A Ricci soliton is a pseudo-Riemannian manifold \((M,g)\) admitting a smooth vector field \(V\) such that \[ {\mathcal{L}}_Vg+\varrho=\lambda g, \] where \({\mathcal{L}}_V\) denotes the Lie derivative in the direction of \(V\), \(\varrho\) is the Ricci tensor, and \(\lambda\) is a real number. A Ricci soliton is said to be shrinking, steady or expanding according to whether \(\lambda>0\), \(\lambda=0\) or \(\lambda<0\), respectively. Ricci solitons are the self-similar solutions of the Ricci flow and are important in understanding its singularities.

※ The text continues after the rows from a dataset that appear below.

Lemma registry_ok_on event l : keeps registry_ok (on event l).
Proof.
  intros p H event' ls. rewrite on_run.
  cbn [after eventListeners with_eventListeners].
  destruct (decide (event = event')) as [<-|Hne].
  - rewrite lookup_insert_eq. intros [= <-].
    unfold listeners_of.
    destruct (eventListeners p !! event) as [ls0|] eqn:E; cbn [default from_option id].
    + destruct (H event ls0 E) as [Hnil Hnd].
      destruct (bool_decide_reflect (l ∈ ls0)) as [Hin|Hin]; [now split|].
      split; [now destruct ls0|].
      apply NoDup_app. split; [assumption|]. split.
      * intros x Hx Hx'. apply list_elem_of_singleton in Hx'. now subst.
      * apply NoDup_singleton.
    + rewrite bool_decide_eq_false_2 by apply not_elem_of_nil.
      split; [discriminate|]. apply NoDup_singleton.
  - rewrite lookup_insert_ne by assumption. apply H.
Qed.

Lemma registry_ok_off event l : keeps registry_ok (off event l).
Proof.
  intros p H event' ls. unfold off, modify. cbn [after].
  destruct (eventListeners p !! event) as [ls0|] eqn:E; [|apply H].
  destruct (H event ls0 E) as [_ Hnd].
  destruct (filter (fun x => x ≠ l) ls0) as [|x ls'] eqn:F;
    cbn [eventListeners with_eventListeners].
  - destruct (decide (event = event')) as [<-|Hne].
    + now rewrite lookup_delete_eq.
    + rewrite lookup_delete_ne by assumption. apply H.
  - destruct (decide (event = event')) as [<-|Hne].
    + rewrite lookup_insert_eq. intros [= <-].
      split; [discriminate|]. rewrite <- F. now apply NoDup_filter.
    + rewrite lookup_insert_ne by assumption. apply H.
Qed.

#[local] Hint Resolve registry_ok_on registry_ok_off : keeps.

(** What the setters of the other fields do to the registry invariant. *)
Ltac registry_side :=
  intros ? ?;
  first
    [ assumption
    | eapply registry_ok_ext; [|eassumption]; reflexivity
    | intros ? ?; cbn [eventListeners with_eventListeners];
      rewrite lookup_empty; discriminate ].

Lemma registry_ok_step i : keeps registry_ok (step i).
Proof.
  destruct i; cbn [step]; unfold_methods; keeps_auto registry_side.
Qed.

Lemma registry_ok_construct w src raw :
  registry_ok (after (construct w src raw)).
Proof.
  unfold construct.
  assert (H : keeps registry_ok (bindConfigCallbacks;; initialize w)).
  { unfold_methods. keeps_auto registry_side. }
  apply H. intros event ls. cbn. rewrite lookup_empty. discriminate.
Qed.

(** X4. From its construction on, whatever is called on the player and
    whatever the engine signals or answers, the registry never maps an
    event to an empty set and never holds a listener twice for an event. *)
Theorem registry_always_ok w src raw inputs :
  registry_ok (after (run inputs (after (construct w src raw)))).
Proof.
  apply keeps_run; [apply registry_ok_step|apply registry_ok_construct].
Qed.

(** *** Flags that never go back *)

Lemma preserves_keeps {A B} (f : Player -> B) (v : B) (m : M A) :
  preserves f m -> keeps (fun p => f p = v) m.
Proof. intros H p E. now rewrite H. Qed.

Lemma on_preserves {B} (f : Player -> B) event l :
  (forall m p, f (with_eventListeners m p) = f p) ->
  preserves f (on event l).
Proof. intros H p. rewrite on_run. apply H. Qed.

Lemma off_preserves {B} (f : Player -> B) event l :
  (forall m p, f (with_eventListeners m p) = f p) ->
  preserves f (off event l).
Proof.
  intros H p. unfold off, modify. cbn [after].
  destruct (eventListeners p !! event) as [ls|]; [|reflexivity].
  destruct (filter _ ls); apply H.
Qed.

(** What a setter does to a flag that is only ever set to [true]. *)
Ltac flag_side := intros ? ?; first [assumption | reflexivity].

Lemma destroyed_stays_step i : keeps (fun p => destroyed p = true) (step i).
Proof.
  destruct i; cbn [step];
    try (apply preserves_keeps;
         first [apply on_preserves | apply off_preserves]; reflexivity);
    unfold_methods; keeps_auto flag_side.
Qed.

Lemma audioLoaded_stays_step i :
  keeps (fun p => audioLoaded p = true) (step i).
Proof.
  destruct i; cbn [step];
    try (apply preserves_keeps;
         first [apply on_preserves | apply off_preserves]; reflexivity);
    unfold_methods; keeps_auto flag_side.
Qed.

This paper is devoted to the geometry of non-reductive four-dimensional homogeneous spaces. After describing their Levi-Civita connection and curvature properties, the authors classify Einstein-like metrics and homogeneous Ricci solitons on these spaces, proving the existence of shrinking, expanding, and steady examples. Moreover, for all the non-trivial examples given, the Ricci operator is diagonalizable. Finally, the authors study invariant symplectic and complex structures on four-dimensional, non-reductive homogeneous, pseudo-Riemannian manifolds.

MSC:

53C25 Special Riemannian manifolds (Einstein, Sasakian, etc.)
53C50 Global differential geometry of Lorentz manifolds, manifolds with indefinite metrics
53C30 Differential geometry of homogeneous manifolds
58J60 Relations of PDEs with special manifold structures (Riemannian, Finsler, etc.)
53C44 Geometric evolution equations (mean curvature flow, Ricci flow, etc.) (MSC2010)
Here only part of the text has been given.